▸ Saved data entries:
--- START ---

(* ===== verification/Parallel.v ===== *)
(** * internal/mirror/parallel_source.go: parallel catch-up

    [ParallelSource] splits the offset range of a partition among fetchers, which
    publish into the ring buffer; one drainer produces what comes out. This file
    holds the construction, the split and the fetchers; RingBuffer has the buffer
    and the interleavings of a pipeline, CatchUp the drainer and the lag queries.

    Throughput figures that are only logged are left out. *)
From stdpp Require Import sorting.
From S2P Require Import Prelude GoStrings Filter Retry CircuitBreaker Types Policy RingBuffer.
From S2P Require Import RingSafety Config ClientOpts Kgo Dlq Metrics Admin SourceLoop.

Local Open Scope Z_scope.

Section parallel.
Context {OS : Outside}.

Record ParallelSource := {
  ps_cfg : ReplicationConfig;
  ps_srcCfg : ClusterConfig;
  ps_tgtCfg : ClusterConfig;
  ps_policy : Policy.ReplicationPolicy;
  ps_workers : Z;
  ps_fetchMaxPartBytes : Z;
  ps_ringBufferCapacity : Z;
  ps_totalBytes : Z;
  ps_totalRecords : Z;
  ps_dlq : option DLQ;
  ps_retryCfg : RetryConfig;
  ps_circuitBreaker : CircuitBreaker;
}.

Definition NewParallelSource (now : Z) (refusal : option error) (cfg : ReplicationConfig)
    (srcCfg tgtCfg : ClusterConfig) (workers : Z) (w : clients OS)
    : outcome ParallelSource * clients OS :=
  match wrap_err "create replication policy: %w" []
          (NewPolicy (Config.ReplicationPolicy cfg) (Config.Separator cfg)) with
  | Err err => (Err err, w)
  | Panic why => (Panic why, w)
  | Ok pol =>
      let '(dlq, w) := NewDLQ now refusal cfg tgtCfg w in
      (Ok {| ps_cfg := cfg; ps_srcCfg := srcCfg; ps_tgtCfg := tgtCfg; ps_policy := pol;
             ps_workers := if workers <? 2 then 2 else workers;
             ps_fetchMaxPartBytes :=
               if FetchMaxPartitionBytes cfg <=? 0 then 5 * 1024 * 1024
               else FetchMaxPartitionBytes cfg;
             ps_ringBufferCapacity :=
               if RingBufferCapacity cfg <=? 0 then 16384 else RingBufferCapacity cfg;
             ps_totalBytes := 0; ps_totalRecords := 0;
             ps_dlq := dlq_or_nil dlq; ps_retryCfg := flow_retryCfg cfg;
             ps_circuitBreaker := NewCircuitBreaker DefaultCircuitBreakerConfig |}, w)
  end.

(** ** The split of a partition *)

(** [effectiveWorkers] and [segmentSize] *)
Definition split_range (workers totalRange : Z) : Z * Z :=
  let segmentSize := Z.quot totalRange workers in
  if segmentSize <? 1000 then (1, totalRange) else (workers, segmentSize).

Fixpoint segments_from (n : nat) (i effectiveWorkers segmentSize startOffset endOffset : Z)
    : list (Z * Z) :=
  match n with
  | O => []
  | S n =>
      let segStart := i64 (startOffset + i64 (i * segmentSize)) in
      let segEnd := if i =? effectiveWorkers - 1 then endOffset
                    else i64 (segStart + segmentSize) in
      if endOffset <=? segStart then []
      else (segStart, segEnd) ::
           segments_from n (i + 1) effectiveWorkers segmentSize startOffset endOffset
  end.

(** The ranges of the fetchers, in the order they are started. *)
Definition segments (ps : ParallelSource) (startOffset endOffset : Z) : list (Z * Z) :=
  let '(effectiveWorkers, segmentSize) :=
    split_range (ps_workers ps) (i64 (endOffset - startOffset)) in
  segments_from (Z.to_nat effectiveWorkers) 0 effectiveWorkers segmentSize startOffset endOffset.

Definition ring_capacity (ps : ParallelSource) (startOffset endOffset : Z) : Z :=
  let totalRange := i64 (endOffset - startOffset) in
  if totalRange <? i64 (ps_ringBufferCapacity ps) then i64 (totalRange + 1)
  else ps_ringBufferCapacity ps.

(** ** A fetcher *)

(** The client of a fetcher; the options for partitions are those of [kgo]. *)
Definition fetch_opts (ps : ParallelSource) (topic : string) (partition fromOffset : Z)
    (srcOpts : list kgo_Opt) : list kgo_Opt :=
  let fetchMaxPart := i32 (ps_fetchMaxPartBytes ps) in
  srcOpts ++
  [kgo_ConsumePartition topic partition fromOffset; kgo_FetchMaxBytes (i32 (2 * fetchMaxPart));
   kgo_FetchMaxPartitionBytes fetchMaxPart; kgo_FetchMinBytes (256 * 1024);
   kgo_FetchMaxWait (200 * Millisecond)].

(** How a fetcher's loop ended; [Fetching] when it is still waiting for a poll. *)
Inductive fetch_exit := FetchDone | FetchFailed (err : error) | Fetching.

Definition maxConsecutiveFetchErrors : Z := 10.

(** The range loop over the records of a poll: the records published, and whether
    the function returned. [accepts r] is what [Put] answers. *)
Fixpoint put_records (accepts : kgo_Record → bool) (toOffset : Z) (records : list kgo_Record)
    : list kgo_Record * bool :=
  match records with
  | [] => ([], false)
  | r :: records =>
      if toOffset <=? r_Offset r then ([], true)
      else if accepts r then
        let '(puts, ret) := put_records accepts toOffset records in (r :: puts, ret)
      else ([], true)
  end.

(** The loop of [fetchWorker]: a poll comes with [ctx.Err() != nil] at the head of
    its iteration. *)
Fixpoint fetch_loop (accepts : kgo_Record → bool) (id toOffset : Z)
    (polls : list (bool * poll_result)) (consecutiveFetchErrors : Z)
    : list kgo_Record * fetch_exit :=
  match polls with
  | [] => ([], Fetching)
  | (ctxErr, p) :: polls =>
      if (ctxErr : bool) then ([], FetchDone)
      else
        let failing := (0 <? length (p_Errors p))%nat in
        let errs := if failing then consecutiveFetchErrors + 1 else consecutiveFetchErrors in
        if failing && (maxConsecutiveFetchErrors <=? errs) then
          ([], FetchFailed (Errorf "fetcher %d: %d consecutive fetch errors, last: %v"
                              [pretty id; pretty errs]))
        else
          match last (p_Records p) with
          | None => fetch_loop accepts id toOffset polls errs
          | Some final =>
              let '(puts, ret) := put_records accepts toOffset (p_Records p) in
              if (ret : bool) then (puts, FetchDone)
              else if i64 (toOffset - 1) <=? r_Offset final then (puts, FetchDone)
              else
                let '(puts', exit) := fetch_loop accepts id toOffset polls 0 in
                (puts ++ puts', exit)
          end
  end.

Definition fetchWorker (now : Z) (refusal : option error) (accepts : kgo_Record → bool)
    (polls : list (bool * poll_result)) (ps : ParallelSource) (id : Z) (topic : string)
    (partition fromOffset toOffset : Z) (w : clients OS)
    : list kgo_Record * fetch_exit * clients OS :=
  match wrap_err "build source opts: %w" [] (BuildClientOpts now (ps_srcCfg ps)) with
  | Ok srcOpts =>
      match NewClient refusal (fetch_opts ps topic partition fromOffset srcOpts) w with
      | (Ok consumer, w) =>
          let '(puts, exit) := fetch_loop accepts id toOffset polls 0 in
          (puts, exit,
           match exit with Fetching => w | _ => CloseClient consumer w end)  (* the deferred close *)
      | (Err err, w) => ([], FetchFailed (Wrapf "create consumer: %w" [] err), w)
      | (Panic why, w) => ([], FetchFailed (Errorf why []), w)
      end
  | Err err => ([], FetchFailed err, w)
  | Panic why => ([], FetchFailed (Errorf why []), w)
  end.

(** ** What a fetcher publishes *)

(** Offsets grow along a list of records. *)
Abbreviation ordered := (StronglySorted (λ r r', r_Offset r < r_Offset r')).
Abbreviation polled polls := (concat (p_Records ∘ snd <$> polls)).

Definition below (toOffset : Z) (rs : list kgo_Record) : list kgo_Record :=
  filter (λ r, r_Offset r < toOffset) rs.

Lemma below_none toOffset rs :
  Forall (λ r, toOffset ≤ r_Offset r) rs → below toOffset rs = [].
Proof.
  unfold below. induction 1 as [|r rs Hr _ IH]; [done|]. by rewrite filter_cons_False by lia.
Qed.

Lemma below_all toOffset rs :
  Forall (λ r, r_Offset r < toOffset) rs → below toOffset rs = rs.
Proof.
  unfold below. induction 1 as [|r rs Hr _ IH]; [done|]. by rewrite filter_cons_True, IH by lia.
Qed.

Lemma ordered_app_inv rs rs' :
  ordered (rs ++ rs') →
  ordered rs ∧ ordered rs' ∧ ∀ r r', r ∈ rs → r' ∈ rs' → r_Offset r < r_Offset r'.
Proof.
  induction rs as [|r rs IH]; simpl; intros H.
  - split; [constructor|]. split; [done|]. by intros ? ? ?%elem_of_nil.
  - apply StronglySorted_inv in H as [H Hr]. destruct (IH H) as (H1 & H2 & H3).
    rewrite Forall_app, !Forall_forall in Hr. destruct Hr as [Hr Hr']. split.
    { constructor; [done|]. by apply Forall_forall. }
    split; [done|]. intros x y [->|Hx]%elem_of_cons Hy; [by apply Hr'|by apply H3].
Qed.

(** Once a record at or past an offset has been seen, no later one is below it. *)
Lemma below_cut toOffset rs rs' :
  ordered (rs ++ rs') → (∃ r, r ∈ rs ∧ toOffset - 1 ≤ r_Offset r) →
  below toOffset (rs ++ rs') = below toOffset rs.
Proof.
  intros (_ & _ & H)%ordered_app_inv (r & Hr & Ho). unfold below. rewrite filter_app.
  fold (below toOffset rs'). rewrite (below_none toOffset rs'), app_nil_r; [done|].
  apply Forall_forall. intros r' Hr'. specialize (H r r' Hr Hr'). lia.
Qed.

Lemma put_records_spec accepts toOffset rs :
  (∀ r, accepts r = true) → ordered rs →
  put_records accepts toOffset rs =
    (below toOffset rs, negb (bool_decide (Forall (λ r, r_Offset r < toOffset) rs))).
Proof.
  intros Hacc. induction rs as [|r rs IH]; intros Hs; simpl; [done|].
  apply StronglySorted_inv in Hs as [Hs Hr]. destruct (Z.leb_spec toOffset (r_Offset r)) as [Hle|Hlt].
  - rewrite below_none.
    2:{ constructor; [done|]. eapply Forall_impl; [exact Hr|]. simpl. lia. }
    rewrite bool_decide_false; [done|]. intros [? _]%Forall_cons. lia.
  - rewrite Hacc, IH by done. unfold below at 2. rewrite filter_cons_True by done.
    do 2 f_equal. apply bool_decide_ext. rewrite Forall_cons. tauto.
Qed.

Lemma ordered_last rs final r :
  ordered rs → last rs = Some final → r ∈ rs → r_Offset r ≤ r_Offset final.
Proof.
  intros Hs (rs' & ->)%last_Some. apply ordered_app_inv in Hs as (_ & _ & H).
  intros [Hr| ->%list_elem_of_singleton]%elem_of_app; [|lia].
  specialize (H r final Hr ltac:(by left)). lia.
Qed.

(** What is known of the polls when the loop has ended in [exit], after having
    published [puts]; [rest] is what follows them in the partition. *)
Definition fetch_post (toOffset : Z) (polls : list (bool * poll_result))
    (rest puts : list kgo_Record) (exit : fetch_exit) : Prop :=
  match exit with
  | FetchDone => puts = below toOffset (polled polls ++ rest) ∧
      ∃ r, r ∈ polled polls ∧ toOffset - 1 ≤ r_Offset r
  | Fetching => puts = polled polls ∧ Forall (λ r, r_Offset r < toOffset - 1) (polled polls)
  | FetchFailed _ => Forall (λ r, r_Offset r < toOffset - 1) puts ∧ (∃ k, puts = polled (take k polls)) ∧
      ∃ p, p ∈ polls ∧ p_Errors p.2 ≠ []
  end.

Lemma fetch_post_cons toOffset p polls rest puts exit :
  Forall (λ r, r_Offset r < toOffset - 1) (p_Records p) →
  ordered (p_Records p ++ polled polls ++ rest) →
  fetch_post toOffset polls rest puts exit →
  fetch_post toOffset ((false, p) :: polls) rest (p_Records p ++ puts) exit.
Proof.
  intros Hp Hs H. destruct exit; simpl in *.
  - destruct H as (-> & r & Hr & Ho). split.
    + rewrite <- app_assoc. unfold below at 2. rewrite filter_app. fold (below toOffset (p_Records p)).
      rewrite (below_all _ (p_Records p)); [done|]. eapply Forall_impl; [exact Hp|]. simpl. lia.
    + exists r. split; [|done]. apply elem_of_app. by right.
  - destruct H as (Hf & (k & ->) & q & Hq & He). split; [by apply Forall_app|]. split.
    + by exists (S k).
    + exists q. split; [by right|done].
  - destruct H as [-> Hf]. split; [done|]. by apply Forall_app.
Qed.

--- END ---

▸ What needs to be done: Which lines in the records above hold the string "rest"? Copy each of them.

▸ Reply:
    published [puts]; [rest] is what follows them in the partition. *)
    (rest puts : list kgo_Record) (exit : fetch_exit) : Prop :=
  | FetchDone => puts = below toOffset (polled polls ++ rest) ∧
Lemma fetch_post_cons toOffset p polls rest puts exit :
  ordered (p_Records p ++ polled polls ++ rest) →
  fetch_post toOffset polls rest puts exit →
  fetch_post toOffset ((false, p) :: polls) rest (p_Records p ++ puts) exit.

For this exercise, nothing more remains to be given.